• **Task goal**
For every line in the records below that holds "event", make a copy.

[Collected data]
▬▬▬▬▬▬

(* ===== verification/Supervisor.v ===== *)
(** * Life cycle of one anima's process

    [start_anima], [stop_anima], [restart_anima], [_mark_process_error] and
    [_respawn_anima_transaction] of [core/supervisor/manager.py], the failure
    and hang handlers of [_mgr_health.py], the recovery of [_mgr_reconcile.py]
    and the life of a [ProcessHandle], as coroutines of one event loop.  All
    state is kept per anima, so one anima is modelled.  A coroutine is its
    position ([pc], the await it is suspended in) with the continuation of the
    calls around it ([kont]); [resume] runs it to its next await.  What only
    informs (times of stops, exit codes after a stop, reasons and times of
    failures) is left out; so is the background bootstrap a start may launch. *)

From Stdlib Require Import QArith.
From stdpp Require Import prelude list.
From S2P Require Import Prelude Health.
Open Scope nat_scope.

(** [handles] are the [ProcessHandle] objects made so far; a handle's number
    is its place.  [registered] is the entry of [processes], [lock] the task
    holding the entry of [_lifecycle_locks]. *)
Record sup := mk_sup {
  shutdown : bool;
  enabled : bool;
  registered : option nat;
  handles : list ProcessHandle;
  lock : option nat;
  restarting : bool;
  starting : bool;
  permanently_failed : bool;
  restart_count : nat;
  start_fail_count : nat
}.
Definition set_shutdown (v : bool) (s : sup) : sup :=
  mk_sup v (enabled s) (registered s) (handles s) (lock s) (restarting s) (starting s) (permanently_failed s)
    (restart_count s) (start_fail_count s).
Definition set_enabled (v : bool) (s : sup) : sup :=
  mk_sup (shutdown s) v (registered s) (handles s) (lock s) (restarting s) (starting s) (permanently_failed s)
    (restart_count s) (start_fail_count s).
Definition set_registered (v : option nat) (s : sup) : sup :=
  mk_sup (shutdown s) (enabled s) v (handles s) (lock s) (restarting s) (starting s) (permanently_failed s)
    (restart_count s) (start_fail_count s).
Definition set_handles (v : list ProcessHandle) (s : sup) : sup :=
  mk_sup (shutdown s) (enabled s) (registered s) v (lock s) (restarting s) (starting s) (permanently_failed s)
    (restart_count s) (start_fail_count s).
Definition set_lock (v : option nat) (s : sup) : sup :=
  mk_sup (shutdown s) (enabled s) (registered s) (handles s) v (restarting s) (starting s) (permanently_failed s)
    (restart_count s) (start_fail_count s).
Definition set_restarting (v : bool) (s : sup) : sup :=
  mk_sup (shutdown s) (enabled s) (registered s) (handles s) (lock s) v (starting s) (permanently_failed s)
    (restart_count s) (start_fail_count s).
Definition set_starting (v : bool) (s : sup) : sup :=
  mk_sup (shutdown s) (enabled s) (registered s) (handles s) (lock s) (restarting s) v (permanently_failed s)
    (restart_count s) (start_fail_count s).
Definition set_failed (v : bool) (s : sup) : sup :=
  mk_sup (shutdown s) (enabled s) (registered s) (handles s) (lock s) (restarting s) (starting s) v
    (restart_count s) (start_fail_count s).
Definition set_restart_count (v : nat) (s : sup) : sup :=
  mk_sup (shutdown s) (enabled s) (registered s) (handles s) (lock s) (restarting s) (starting s)
    (permanently_failed s) v (start_fail_count s).
Definition set_start_fails (v : nat) (s : sup) : sup :=
  mk_sup (shutdown s) (enabled s) (registered s) (handles s) (lock s) (restarting s) (starting s)
    (permanently_failed s) (restart_count s) v.

Definition on_handle (n : nat) (f : ProcessHandle → ProcessHandle) (s : sup) : sup :=
  set_handles (alter f n (handles s)) s.
Definition mark_state (n : nat) (v : ProcessState) : sup → sup := on_handle n (set_state v).
(** The process of handle [n] is gone and the handle cleaned up. *)
Definition reap (n : nat) : sup → sup := on_handle n (set_process None).

(** Where a call of [start_anima] or [stop_anima] returns to: nowhere,
    [restart_anima], the failure handler of handle [n], or the respawn
    transaction it runs ([count] is the restart counter it read). *)
Inductive kont :=
| Finished
| RestartStart
| RestartEnd
| FailureEnd (n : nat)
| RespawnSkip (n count : nat)
| RespawnStart (n count attempt : nat)
| RespawnCheck (n count attempt : nat).

(** The awaits. *)
Inductive pc :=
| StartLock (k : kont)
| Spawning (n : nat) (k : kont)
| Aborting (n : nat) (k : kont)
| StatusQuery (k : kont)
| StopLock (k : kont)
| Draining (n : nat) (k : kont)
| Exiting (n : nat) (k : kont)
| Cleaning (n : nat) (k : kont)
| Repairing (n count : nat)
| Backoff (n count : nat)
| RespawnWait (n count attempt : nat)
| Marking (after : option (nat * nat))
| RecoverLock
| HangKill (n : nat).

(** How an await ends. *)
Inductive event := Go | Fails | Repaired.

Section programs.
Context (policy : RestartPolicy) (tid : nat) (now : Q) (new_pid : Z).

Definition max_attempts : nat := Nat.max 1 (max_retries policy).

(** The end of a failure handler ([finally]). *)
Definition failure_done (s : sup) : sup * option pc := (set_restarting false s, None).

(** [_mark_process_error] on the given handle, or on the registered one. *)
Definition mark_process_error (n : option nat) (after : option (nat * nat)) (s : sup) : sup * option pc :=
let target := match n with Some n => Some n | None => registered s end in
let s1 := match target with Some n => mark_state n FAILED s | None => s end in
(set_failed true s1, Some (Marking after)).

(** [except Exception] of the failure handler. *)
Definition failure_except (n : nat) (s : sup) : sup * option pc :=
if shutdown s then failure_done s else mark_process_error (Some n) None (mark_state n FAILED s).

(** The transaction returned no handle. *)
Definition respawn_none (n count : nat) (s : sup) : sup * option pc :=
if shutdown s || negb (enabled s) then failure_done (set_restart_count count s)
else failure_done (mark_state n FAILED s).
Definition respawn_exhausted (n count : nat) (s : sup) : sup * option pc :=
if shutdown s then respawn_none n count s else mark_process_error None (Some (n, count)) s.

(** One iteration of the loop, up to its first await. *)
Definition respawn_iter (n count attempt : nat) (s : sup) : sup * option pc :=
if bool_decide (max_attempts < attempt) then respawn_exhausted n count s
else if shutdown s || negb (enabled s) then
  match registered s with
  | Some _ => (s, Some (StopLock (RespawnSkip n count)))
  | None => respawn_none n count s
  end
else
  match registered s with
  | Some _ => (s, Some (StopLock (RespawnStart n count attempt)))
  | None => (s, Some (StartLock (RespawnCheck n count attempt)))
  end.
(** [except Exception] of the loop. *)
Definition respawn_failed (n count attempt : nat) (s : sup) : sup * option pc :=
if shutdown s then respawn_iter n count (S attempt) s
else
  let s1 := set_start_fails attempt s in
  if bool_decide (attempt < max_attempts) && longer (backoff_base_sec policy) 0
  then (s1, Some (RespawnWait n count attempt))
  else respawn_iter n count (S attempt) s1.

Definition return_ok (k : kont) (s : sup) : sup * option pc :=
match k with
| Finished => (s, None)
| RestartStart => (s, Some (StartLock RestartEnd))
| RestartEnd => (set_restarting false s, None)
| FailureEnd _ => failure_done s
| RespawnSkip n count => respawn_none n count s
| RespawnStart n count attempt => (s, Some (StartLock (RespawnCheck n count attempt)))
| RespawnCheck n count attempt =>
    match registered s with
    | Some _ => failure_done (set_failed false (set_start_fails 0 s))
    | None => if shutdown s || negb (enabled s) then respawn_none n count s else respawn_failed n count attempt s
    end
end.
Definition return_exn (k : kont) (s : sup) : sup * option pc :=
match k with
| Finished => (s, None)
| RestartStart | RestartEnd => (set_restarting false s, None)
| FailureEnd n | RespawnSkip n _ => failure_except n s
| RespawnStart n count attempt | RespawnCheck n count attempt => respawn_failed n count attempt s
end.

(** [start_anima] under the lock. *)
Definition new_handle : ProcessHandle := mk_handle STARTING (Some None) new_pid false None None now 0 None None.
Definition start_locked (k : kont) (s : sup) : sup * option pc :=
if shutdown s || negb (enabled s) || bool_decide (is_Some (registered s)) || starting s
then return_ok k (set_lock None s)
else (set_starting true (set_handles (handles s ++ [new_handle]) s), Some (Spawning (length (handles s)) k)).
Definition leave_start (s : sup) : sup := set_lock None (set_starting false s).

(** [stop_anima] under the lock, and its end. *)
Definition stop_locked (k : kont) (s : sup) : sup * option pc :=
match registered s with
| None => return_ok k (set_lock None s)
| Some n =>
    match handles s !! n with
    | Some h =>
        if bool_decide (state h ∈ [STOPPED; FAILED]) && negb (is_alive h)
        then (s, Some (Cleaning n k)) else (s, Some (Draining n k))
    | None => (s, Some (Draining n k))
    end
end.
Definition stopped (n : nat) (k : kont) (s : sup) : sup * option pc :=
let s1 := if bool_decide (registered s = Some n) then set_registered None s else s in
return_ok k (set_lock None s1).

(** The beginning of [_handle_process_failure]. *)
Definition failure_begin (n : nat) (s : sup) : sup * option pc :=
if shutdown s || restarting s then (s, None)
else
  let s1 := mark_state n RESTARTING (set_restarting true s) in
  if negb (enabled s1) then
    match registered s1 with
    | Some _ => (s1, Some (StopLock (FailureEnd n)))
    | None => failure_done s1
    end
  else if bool_decide (max_retries policy ≤ restart_count s1)
  then mark_process_error (Some n) None s1
  else (s1, Some (Repairing n (restart_count s1))).

Definition process_gone (n : nat) (s : sup) : bool :=
match handles s !! n with Some h => bool_decide (process h = None) | None => true end.

(** Runs a task from the await [p], which ends with [ev], to its next await. *)
Definition resume (p : pc) (ev : event) (s : sup) : option (sup * option pc) :=
match p, ev with
| StartLock k, Go =>
    match lock s with Some _ => None | None => Some (start_locked k (set_lock (Some tid) s)) end
| Spawning n k, Go =>
    let s1 := mark_state n RUNNING s in
    if shutdown s1 then Some (s1, Some (Aborting n k))
    else Some (set_start_fails 0 (set_registered (Some n) s1), Some (StatusQuery k))
| Spawning n k, Fails => Some (return_exn k (leave_start (reap n (mark_state n FAILED s))))
| Aborting n k, Go => Some (return_ok k (leave_start (reap n (mark_state n STOPPED s))))
| Aborting n k, Fails => Some (return_exn k (leave_start s))
| StatusQuery k, Go | StatusQuery k, Fails => Some (return_ok k (leave_start s))
| StopLock k, Go =>
    match lock s with Some _ => None | None => Some (stop_locked k (set_lock (Some tid) s)) end
| Draining n k, Go =>
    if process_gone n s then Some (stopped n k (mark_state n STOPPED s))
    else Some (on_handle n (set_stopping_since (Some now)) (mark_state n STOPPING s), Some (Exiting n k))
| Exiting n k, Go => Some (stopped n k (reap n (mark_state n STOPPED s)))
| Cleaning n k, Go => Some (stopped n k (reap n s))
| Draining _ k, Fails | Exiting _ k, Fails | Cleaning _ k, Fails => Some (return_exn k (set_lock None s))
| Repairing n count, Go => Some (s, Some (Backoff n count))
| Repairing n _, Repaired => Some (set_restart_count 0 s, Some (Backoff n 0))
| Backoff n count, Go =>
    if negb (enabled s) then
      match registered s with
      | Some _ => Some (s, Some (StopLock (FailureEnd n)))
      | None => Some (failure_done s)
      end
    else Some (respawn_iter n count 1 (set_restart_count (S count) s))
| RespawnWait n count attempt, Go => Some (respawn_iter n count (S attempt) s)
| Marking None, Go => Some (failure_done s)
| Marking (Some (n, count)), Go => Some (respawn_none n count s)
| RecoverLock, Go =>
    match lock s with
    | Some _ => None
    | None => Some (set_failed false (set_restart_count 0 (set_registered None s)), Some (StartLock Finished))
    end
| HangKill n, Go => Some (failure_begin n (if process_gone n s then s else reap n (mark_state n FAILED s)))
| _, _ => None
end.
End programs.

(* ------------------------------------------------------------------ *)
(** ** The system *)

(** The supervisor's state and its tasks; a finished task is [None]. *)
Definition conf : Type := sup * list (option pc).

(** [restart_anima] up to its first await. *)
Definition restart_begin (s : sup) : sup * option pc :=
  let s1 := set_restarting true (if shutdown s then s else set_failed false (set_restart_count 0 s)) in
  (s1, Some (match registered s1 with Some _ => StopLock RestartStart | None => StartLock RestartEnd end)).

(** What can happen: a task moves; somebody calls an operation; a health check
    starts a handler; the reconciliation recovers a process marked failed; a
    process exits; the configuration or the server changes. *)
Inductive action :=
| Resume (tid : nat) (ev : event) (now : Q) (new_pid : Z)
| CallStart
| CallStop
| CallRestart
| ReportFailure (n : nat)
| ReportHang (n : nat)
| Recover
| Crash (n : nat) (code : Z)
| Enable (b : bool)
| Shutdown.

Definition act (policy : RestartPolicy) (a : action) (c : conf) : option conf :=
  let '(s, ts) := c in
  let spawn r := Some (fst r, ts ++ [snd r] : list (option pc)) in
  match a with
  | Resume tid ev now new_pid =>
      match ts !! tid with
      | Some (Some p) =>
          match resume policy tid now new_pid p ev s with
          | Some (s', p') => Some (s', <[tid := p']> ts)
          | None => None
          end
      | _ => None
      end
  | CallStart => spawn (s, Some (StartLock Finished))
  | CallStop => spawn (s, Some (StopLock Finished))
  | CallRestart => spawn (restart_begin s)
  | ReportFailure n => if bool_decide (n < length (handles s)) then spawn (failure_begin policy n s) else None
  | ReportHang n => if bool_decide (n < length (handles s)) then spawn (s, Some (HangKill n)) else None
  | Recover =>
      if permanently_failed s && negb (shutdown s) then
        match registered s with
        | None => Some (set_failed false s, ts)
        | Some _ => if enabled s then spawn (s, Some RecoverLock) else None
        end
      else None
  | Crash n code =>
      match handles s !! n with
      | Some h => if is_alive h then Some (on_handle n (set_process (Some (Some code))) s, ts) else None
      | None => None
      end
  | Enable b => Some (set_enabled b s, ts)
  | Shutdown => Some (set_shutdown true s, ts)
  end.

Definition initial : conf := (mk_sup false true None [] None false false false 0 0, []).

Fixpoint run (policy : RestartPolicy) (acts : list action) (c : conf) : option conf :=
  match acts with
  | [] => Some c
  | a :: acts => match act policy a c with Some c' => run policy acts c' | None => None end
  end.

▬▬▬▬▬▬

• **Answer box**
    and the life of a [ProcessHandle], as coroutines of one event loop.  All
Inductive event := Go | Fails | Repaired.
Definition resume (p : pc) (ev : event) (s : sup) : option (sup * option pc) :=
| Resume (tid : nat) (ev : event) (now : Q) (new_pid : Z)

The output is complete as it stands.